It is reported that his involvement with the structural elucidation of alkaloids at Roger Adams' laboratory strengthened Govindachari's conviction to continue his researches along the same lines. Back in India, he continued working on alkaloids, terpenoids and oxygen heterocycles and worked on isoquinolines, phenathridines, benzophenanthridines, pyridophenanthridines, dibenzoquinolizines, terpenes, flavones, and furocoumarins. Tylophorine from Tylophora (now included in Vincetoxicum), tiliacorine from Tiliacora, echitamine from Alstonia, ropsine from Kopsia, gentianine from Gentiana, karpaine from Carica, and ancistroclaline from Ancistrocladus are some of the compounds structurally elucidated by him. He also worked on Azadirachta indica for isolating its constituents.

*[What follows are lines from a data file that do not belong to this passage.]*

(** The module-level handles [weaveAssistant], [statusBarManager] and
    [commandHandler]; [None] is [null]. *)
Record Globals := mkGlobals {
  weaveAssistant : option WeaveAssistant;
  statusBarManager : option StatusBar.StatusBarManager;
  commandHandler : option Commands.CommandHandler
}.

Definition not_activated : Globals :=
  {| weaveAssistant := None; statusBarManager := None; commandHandler := None |}.

(** [new CommandHandler(...)]: the flag starts as [true]. *)
Definition new_CommandHandler : Commands.CommandHandler :=
  {| Commands.inlineHintsEnabled := true |}.

Definition registerCommands : list Subscription :=
  [CommandRegistration "weave.generatePrompt";
   CommandRegistration "weave.analyzeCode";
   CommandRegistration "weave.suggestOptimization";
   CommandRegistration "weave.showDocumentation";
   CommandRegistration "weave.insertWeaveTemplate";
   CommandRegistration "weave.toggleInlineHints"].

(** [registerProviders]: the settings are read from the host at this
    moment, the defaults being [true] and the three default languages. *)
Definition registerProviders (host : Settings.WorkspaceConfiguration)
  : list Subscription :=
  ((if Settings.get (Settings.enableCodeCompletion host) true then
      map (fun language => CompletionItemProviderRegistration language ".")
          (Settings.get (Settings.languageScope host)
                        Settings.default_languageScope)
    else [])
   ++
   (if Settings.get (Settings.enableCodeLens host) true then
      map CodeLensProviderRegistration
          (Settings.get (Settings.languageScope host)
                        Settings.default_languageScope)
    else []))%list.

Definition registerEventListeners : list Subscription :=
  [ConfigurationListener; ActiveTextEditorListener; TextDocumentListener].

Record Activated := mkActivated {
  globals : Globals;
  subscriptions : list Subscription;
  shown : list Event
}.

(** [activate(context)] with the host's settings as they are then. *)
Definition activate (host : Settings.WorkspaceConfiguration) : Activated :=
  let config := Settings.manager host in
  let bar := StatusBar.new in
  let (assistant, initialized) := initialize (Assistant.new config) in
  match outcome initialized with
  | Returns _ =>
      {| globals :=
           {| weaveAssistant := Some assistant;
              statusBarManager := Some (StatusBar.setReady bar);
              commandHandler := Some new_CommandHandler |};
         subscriptions :=
           (registerCommands ++ registerProviders host
            ++ registerEventListeners)%list;
         shown :=
           (LogInfo "Weave AI Assistant is activating..."
            :: events initialized
            ++ [LogInfo "Weave AI Assistant activated successfully"])%list |}
  | Throws _ =>
      {| globals :=
           {| weaveAssistant := Some assistant;
              statusBarManager := Some bar;
              commandHandler := None |};
         subscriptions := [];
         shown :=
           (LogInfo "Weave AI Assistant is activating..."
            :: events initialized
            ++ [LogError "Failed to activate Weave AI Assistant:";
                ShowErrorMessage "Failed to initialize Weave AI Assistant"])%list |}
  end.

(** [deactivate()] *)
Definition deactivate (g : Globals) : Globals * list Event :=
  ({| weaveAssistant := option_map dispose (weaveAssistant g);
      statusBarManager := option_map StatusBar.dispose (statusBarManager g);
      commandHandler := commandHandler g |},
   [LogInfo "Weave AI Assistant is deactivating..."]).

(** The configuration listener: [config.reload()] on the manager, which
    the assistant holds too, so the assistant reads the new settings. *)
Definition onDidChangeConfiguration (g : Globals) (affectsWeave : bool)
           (host : Settings.WorkspaceConfiguration) : Globals * list Event :=
  if affectsWeave then
    ({| weaveAssistant :=
          option_map (fun a => {| config := Settings.manager host;
                                  isInitialized := isInitialized a |})
                     (weaveAssistant g);
        statusBarManager := statusBarManager g;
        commandHandler := commandHandler g |},
     [ShowInformationMessage "Weave configuration updated" []])
  else (g, []).

(** The active-editor listener; the language scope is read from the host
    at the moment of the event. *)
Definition onDidChangeActiveTextEditor (g : Globals)
           (host : Settings.WorkspaceConfiguration) (editor : option TextEditor)
  : Globals :=
  match editor, weaveAssistant g with
  | Some editor, Some _ =>
      let languages := Settings.get (Settings.languageScope host)
                                    Settings.default_languageScope in
      {| weaveAssistant := weaveAssistant g;
         statusBarManager :=
           option_map
             (if Settings.array_includes languages (languageId (document editor))
              then StatusBar.setActive else StatusBar.setInactive)
             (statusBarManager g);
         commandHandler := commandHandler g |}
  | _, _ => g
  end.

Definition is_command (s : Subscription) : bool :=
  match s with CommandRegistration _ => true | _ => false end.

Definition is_completion_provider (s : Subscription) : bool :=
  match s with CompletionItemProviderRegistration _ _ => true | _ => false end.

Definition is_code_lens_provider (s : Subscription) : bool :=
  match s with CodeLensProviderRegistration _ => true | _ => false end.

End Activation.

(* ===================================================================== *)
(** ** Resolving items and lenses; spans of the pattern's matches *)
(* ===================================================================== *)

Module Resolve.

(** [resolveCompletionItem] and [resolveCodeLens]: [null] on cancellation,
    the item or lens itself otherwise. *)
Definition resolveCompletionItem (item : Providers.CompletionItem)
           (token : CancellationToken) : option Providers.CompletionItem :=
  if token 0 then None else Some item.

Definition resolveCodeLens (codeLens : Providers.CodeLens)
           (token : CancellationToken) : option Providers.CodeLens :=
  if token 0 then None else Some codeLens.

End Resolve.

Module Spans.

Import FunctionPattern.

(** The pattern matches at offset [i] of [text], over [len] characters,
    and a line starts there. *)
Definition matches_at (text : string) (i len : nat) : Prop :=
  line_start text i = true /\ match_here (drop i text) = Some len.

(** Each match of the list ends before the next one begins. *)
Fixpoint apart (text : string) (ms : list nat) : Prop :=
  match ms with
  | i :: (j :: _) as rest =>
      (exists len, match_here (drop i text) = Some len /\ i + len <= j)
      /\ apart text rest
  | _ => True
  end.

End Spans.

(* ===================================================================== *)
(** ** Facts about the string primitives *)
(* ===================================================================== *)

Section JsStringFacts.

Lemma append_assoc (a b c : string) : (a ++ b) ++ c = a ++ (b ++ c).
Proof. induction a as [|x a IH]; simpl; [reflexivity | now rewrite IH]. Qed.

Lemma append_nil_r (a : string) : a ++ "" = a.
Proof. induction a as [|x a IH]; simpl; [reflexivity | now rewrite IH]. Qed.

Lemma split_nl_nonempty (s : string) : split_nl s <> [].
Proof.
  induction s as [|c s IH]; simpl; [discriminate|].
  destruct (is_nl c); [discriminate|].
  destruct (split_nl s); discriminate.
Qed.

Lemma split_nl_no_nl (s : string) : no_nl s = true -> split_nl s = [s].
Proof.
  induction s as [|c s IH]; simpl; [reflexivity|].
  intros H. apply andb_true_iff in H as [Hc Hs].
  apply negb_true_iff in Hc. rewrite Hc, (IH Hs). reflexivity.
Qed.

Lemma split_nl_app_line (l rest : string) :
  no_nl l = true ->
  split_nl (l ++ nl ++ rest) = l :: split_nl rest.
Proof.
  induction l as [|c l IH]; simpl; intros H.
  - reflexivity.
  - apply andb_true_iff in H as [Hc Hl].
    apply negb_true_iff in Hc. rewrite Hc.
    simpl in IH. rewrite (IH Hl). reflexivity.
Qed.

(** [split] undoes [join] on a non-empty list of line-feed-free lines. *)
Lemma split_join_nl (ls : list string) :
  ls <> [] ->
  Forall (fun l => no_nl l = true) ls ->
  split_nl (join_nl ls) = ls.
Proof.
  induction ls as [|l ls IH]; intros Hne Hall; [congruence|].
  inversion Hall as [|? ? Hl Hls]; subst.
  destruct ls as [|l' ls'].
  - simpl. now apply split_nl_no_nl.
  - change (join_nl (l :: l' :: ls')) with (l ++ nl ++ join_nl (l' :: ls')).
    rewrite split_nl_app_line by assumption.
    rewrite IH; [reflexivity | discriminate | assumption].
Qed.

At Presidency College, he mentored a number of research scholars which included Kuppuswamy Nagarajan, N. S. Narasimhan, N. Arumugam, B. S. Thyagarajan, M. V. Lakshmikantham, K. W. Gopinath, S. Rajappa, N. Viswanathan and P. C. Parthasarathy who all went on to become notable chemists. During his tenure at Ciba-Geigy Research Center, the institution was reported to have examined over 10,000 plant extracts and compounds which resulted in the development of 5 drugs, including Sintamil and Satranidazole, both already released into Indian market. His investigations on Wedelia calendulacea returned the isolation of wedelolactone having a novel furocoumarin structure with a pterocarpan template, which, though declared inactive during the initial tests at Abbott Laboratories, later found out to have antihepatitic properties. This was subsequently confirmed by H. Wagner, a German phytochemist. He established two research centres, the R&D facility for Amrutanjan Healthcare and Centre for Agrochemical Research for SPIC Science Foundation and at the former, he contributed to the development of an extraction and purification process for Vinca alkaloids.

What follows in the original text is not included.